When I was 19 years old, I owned a car, and sadly it definitely was not that sexy looking Mercedes in the picture. Now at some point, my car needed it’s brakes replaced and I couldn’t afford to take it into the shop, so I asked the father of a friend of mine to help me. I found out exactly which parts I needed to buy and once I had them, I went over to his house and parked in the garage. While he was working on the car, he tried to teach me as he went, taking great care and effort to show me what he was doing and get me to help and do some hands on learning. The problem is that I honestly didn’t care about cars at all, and didn’t want to learn.
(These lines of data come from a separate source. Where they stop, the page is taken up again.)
(* ===== verification/SendTrace.v ===== *)
(** The sends of a running server: a request changes the sends of its caller
    only, and a send is disclosed at most as often as its limit allows, whatever
    requests and jobs the server runs. *)
From S2P Require Import Prelude Table Schema Roles Users Memberships Groups Collections Events.
From S2P Require Import Policies Vault Ciphers Util Settings Devices Auth Demo Sends Emergency.
From S2P Require Import AuthRequests Accounts Orgs TwoFactors Login AccountOps CipherOps.
From S2P Require Import KeyRotation OrgCollections OrgInv Guards OrgSafety AccountSafety SendSpec Server.

(** The requests with which an account manages its sends. *)
Definition manages_sends (r : Route) : bool :=
  match r with
  | R_post_send _ | R_post_send_file _ _ _ | R_post_send_file_v2 _ _
  | R_post_send_file_v2_data _ _ _ _ | R_put_send _ _ | R_delete_send _
  | R_put_remove_password _ | R_post_rotatekey _ => true
  | _ => false
  end.

(** The sends a request may give other limits. *)
Definition edits (r : Route) : list string :=
  match r with
  | R_put_send id _ => [id]
  | R_post_rotatekey data => provided_send_ids data
  | _ => []
  end.

(** What a request does to the sends of the user [u], one send after the other. *)
Definition send_effects (e : Env) (u : UserId) (edited : list string) : World → World → Prop :=
  rtc (send_effect e u edited).

Lemma sends_kept_Headers rq : m_rel sends_kept (Headers_from_request rq).
Proof. mrel. Qed.
#[export] Hint Resolve sends_kept_Headers : mrel.

Lemma effects_kept e u edited w w' : sends_kept e w w' → send_effects e u edited w w'.
Proof. intros []. by apply rtc_once, effect_none. Qed.

Lemma effects_then e u edited w1 w2 w3 :
  send_effects e u edited w1 w2 → sends_kept e w2 w3 → send_effects e u edited w1 w3.
Proof. intros H F. etransitivity; [exact H|]. by apply effects_kept. Qed.

Lemma wp_one_effect {A} (m : Handler A) e u edited w :
  wp m e w (λ _ w', send_effect e u edited w w') → wp m e w (λ _ w', send_effects e u edited w w').
Proof. intros H. eapply wp_mono; [exact H|]. intros r w1 He. by apply rtc_once. Qed.

(** *** The rotation of the account keys re-encrypts the caller's sends *)

Lemma elem_of_filter_map {A B} (f : A → option B) l a b : a ∈ l → f a = Some b → b ∈ filter_map f l.
Proof.
  intros Ha Eb. unfold filter_map. apply list_elem_of_In, in_flat_map. exists a.
  rewrite Eb. split; [by apply list_elem_of_In|by left].
Qed.

Lemma sends_kept_rotate_ciphers h ex l : m_rel sends_kept (rotate_ciphers h ex l).
Proof. mrel. Qed.
#[export] Hint Resolve sends_kept_rotate_ciphers : mrel.
(* ===== verification/Misc.v ===== *)
(** * wolfcrypt/src/misc.c: integer codecs, 64-bit counters, constant time

    The big-endian codecs ([c16toa], [ato16], ...), the [w64wrapper] counters
    the DTLS 1.3 record layer numbers its epochs and records with (the
    [WORD64_AVAILABLE] branch, as compiled for rv32), the constant-time masks,
    [min]/[max], [xorbuf] and [ConstantCompare]. *)

From S2P Require Import Prelude.
Open Scope Z_scope.

(** ** Big-endian codecs *)

Definition c32to24 (x : Z) : list Z :=
  [u8 (Z.land (Z.shiftr x 16) 255); u8 (Z.land (Z.shiftr x 8) 255);
   u8 (Z.land x 255)].

Definition c16toa (x : Z) : list Z :=
  [u8 (Z.land (Z.shiftr x 8) 255); u8 (Z.land x 255)].

Definition c32toa (x : Z) : list Z :=
  [u8 (Z.land (Z.shiftr x 24) 255); u8 (Z.land (Z.shiftr x 16) 255);
   u8 (Z.land (Z.shiftr x 8) 255); u8 (Z.land x 255)].

Definition c24to32 (c : list Z) : Z :=
  Z.lor (Z.lor (u32 (Z.shiftl (at_ c 0) 16)) (u32 (Z.shiftl (at_ c 1) 8))) (at_ c 2).

Definition ato24 (c : list Z) : Z :=
  Z.lor (Z.lor (u32 (Z.shiftl (at_ c 0) 16)) (u32 (Z.shiftl (at_ c 1) 8))) (at_ c 2).

Definition ato16 (c : list Z) : Z := u16 (Z.lor (Z.shiftl (at_ c 0) 8) (at_ c 1)).

Definition ato32 (c : list Z) : Z :=
  Z.lor (Z.lor (Z.lor (u32 (Z.shiftl (at_ c 0) 24)) (u32 (Z.shiftl (at_ c 1) 16)))
               (u32 (Z.shiftl (at_ c 2) 8))) (at_ c 3).

Definition ato32le (c : list Z) : Z :=
  Z.lor (Z.lor (Z.lor (at_ c 0) (u32 (Z.shiftl (at_ c 1) 8)))
               (u32 (Z.shiftl (at_ c 2) 16))) (u32 (Z.shiftl (at_ c 3) 24)).

(** The four bytes of a word as the little-endian core stores them. *)
Definition le_bytes (n : nat) (x : Z) : list Z :=
  map (fun i => u8 (Z.shiftr x (8 * Z.of_nat i))) (seq 0 n).

Fixpoint le_word (l : list Z) : Z :=
  match l with [] => 0 | b :: l' => b + 256 * le_word l' end.

Definition rotlFixed (x y : Z) : Z := Z.lor (u32 (Z.shiftl x y)) (Z.shiftr x (32 - y)).
Definition rotrFixed (x y : Z) : Z := Z.lor (Z.shiftr x y) (u32 (Z.shiftl x (32 - y))).

Definition ByteReverseWord32 (value : Z) : Z :=
  let value := Z.lor (Z.shiftr (Z.land value 0xFF00FF00) 8)
                     (u32 (Z.shiftl (Z.land value 0x00FF00FF) 8)) in
  rotlFixed value 16.

Definition ByteReverseWord64 (value : Z) : Z :=
  Z.lor (u64 (Z.shiftl (ByteReverseWord32 (u32 value)) 32))
        (ByteReverseWord32 (u32 (Z.shiftr value 32))).

Definition c64toa (a : Z) : list Z := le_bytes 8 (ByteReverseWord64 a).
Definition ato64 (c : list Z) : Z := ByteReverseWord64 (le_word (take 8 c)).
(** What the receiver's callback sees of a datagram sent by [udp_send]. *)
Lemma udp_send_delivers src_port dst_port len s r k :
  0 <= len <= ETHMAC_SLOT_SIZE - 42 ->
  length (my_mac s) = 6%nat -> length (cached_mac s) = 6%nat ->
  mac_is_zero (cached_mac s) = false ->
  is_u16 src_port -> is_u16 dst_port -> is_u32 (my_ip s) -> is_u32 (cached_ip s) ->
  my_ip r = cached_ip s -> rx_callback r = true ->
  let '(rc, s') := udp_send src_port dst_port len s in
  rc = 1 /\ exists f, sent s' = sent s ++ [f] /\
    upcalls (udp_service (arrive (wire k f) r)) = upcalls r ++
      [Upcall (my_ip s) src_port dst_port (slot_addr k + 42) len
         (ldb (mem s) (udp_get_tx_buffer s) (Z.to_nat len))].
Proof.
  intros Hlen Hmy Hca Hz Hsp Hdp Hip Hcip Hr Hcb.
  rewrite udp_send_eq by done. split; [done|]. eexists; split; [reflexivity|].
  destruct (udp_mem_eth_fields src_port dst_port len s Hlen Hmy Hca) as (_ & _ & E).
  destruct (udp_mem_ip_fields src_port dst_port len s Hlen Hmy Hca) as (V & T & P & S & D).
  destruct (udp_mem_udp_fields src_port dst_port len s Hlen Hmy Hca) as (U1 & U2 & U3).
  apply ld32_of_ldb in S, D. apply ld16_of_ldb in U3.
  set (n := Z.to_nat (udp_txlen len)).
  assert (Z.of_nat n = Z.max 60 (len + 42)) as Hn
    by (unfold n, udp_txlen, ARP_PACKET_LENGTH; lia).
  unfold udp_service, arrive, wire. cbn -[udp_mem Z.to_nat stb ldb slot_addr process_frame].
  fold n. set (a := slot_addr k).
  unfold sizeof_udp in U3.
  unfold ETHMAC_SLOT_SIZE in Hlen. rewrite wrap_idem, wrap_small in U3 by (unfold in_word; lia).
  rewrite process_frame_udp; cbn [mem rxbuffer rxlen my_ip rx_callback set_mem set_rx set_txlen];
    rewrite ?wire_ld16, ?wire_ld32, ?wire_mem by lia.
  - cbn [add_upcall upcalls set_rx set_mem]. f_equal. f_equal.
    rewrite U3. replace (len + 8 - 8) with len by lia.
    rewrite wire_ldb by lia. rewrite S, U1, U2, !wrap_small by done.
    f_equal. apply ldb_ext. intros i Hi. apply udp_mem_payload; lia || done.
  - unfold udp_txlen. lia.
  - exact E.
  - exact V.
  - rewrite T. lia.
  - exact P.
  - rewrite D, wrap_small by done. done.
  - rewrite U3. lia.
  - exact Hcb.
Qed.

(** A datagram sent by [udp_send] and received by [udp_service] on the peer is
    handed to the peer's callback unchanged: the payload written at
    [udp_get_tx_buffer], its length, both ports and the sender's address. *)
Theorem udp_send_receive src_port dst_port len s r k :
  0 <= len <= ETHMAC_SLOT_SIZE - 42 ->
  length (my_mac s) = 6%nat -> length (cached_mac s) = 6%nat ->
  mac_is_zero (cached_mac s) = false ->
  is_u16 src_port -> is_u16 dst_port -> is_u32 (my_ip s) -> is_u32 (cached_ip s) ->
  my_ip r = cached_ip s -> rx_callback r = true ->
  let '(rc, s') := udp_send src_port dst_port len s in
  rc = 1 /\ exists f, sent s' = sent s ++ [f] /\
    upcalls (udp_service (arrive (wire k f) r)) = upcalls r ++
      [Upcall (my_ip s) src_port dst_port (slot_addr k + 42) len
         (ldb (mem s) (udp_get_tx_buffer s) (Z.to_nat len))].
Proof. apply udp_send_delivers. Qed.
While we worked on the car (well…I basically did nothing) he also took time to talk about me and my life. His daughter and I had been great friends for a few years, and he knew a decent amount about me but he was working on getting me to open up. He was quite good at it, but I was also still quite guarded at that point from a variety of things in my past. I blissfully ignored my problems and nobody ever mentioned anything about my weight and my size because that’s considered rude and taboo. Except that’s exactly what he started talking about. He was gentle and loving, but direct and blunt. He suggested some things that I could do to lose weight, and he warned me about possible health problems in the future. He suggested that I try a weight loss program and encouraged me to go a one of those free information sessions at a local weight loss clinic.
I agreed to go just to make the conversation stop. I just wanted him to shut up. I was so incredibly angry at him. How dare he talk to me about my weight, how dare he suggest that I need to change, how dare he interfere with my life. What gives anyone the right to say anything about my body? Well you know what?
I needed that tough love.
I am not sure when I actually realized it, but I eventually became grateful to him for that moment and those words that he said to me. Someone had to do it, and I am glad it was someone who truly had my best interest at heart. He means a lot to me and I will always be grateful for that painful conversation in his garage. He was honestly so loving and patient and kind. I was just too ignorant and defiant to listen and understand that he was trying to help me make a better future for myself. I wasn’t ready to hear the truth about how I was ruining my life.
I went to the weight loss clinic that he suggested and attended their one hour session. I hated every second of it. I felt humiliated and disgusted in myself and I was still quite angry at him. But I went. I think now that I needed that bit of humiliation and feeling of disgust. I needed his words. These things helped to plant a seed of change in my brain. Which you know….then took almost 3 years to actually act upon because I was still indignant. Now, I credit that conversation in the garage as being one of the key moments that helped me begin my weight loss journey.
There comes a time in life when we all need tough love. It could be for literally anything. Sometimes we need someone to speak up and say what’s on their mind. I hope that if someone ever does this to you (and for you), that they are kind and loving. It might be hard to see it as such, but try to open your eyes and see what the world sees.
It might just give you your life back.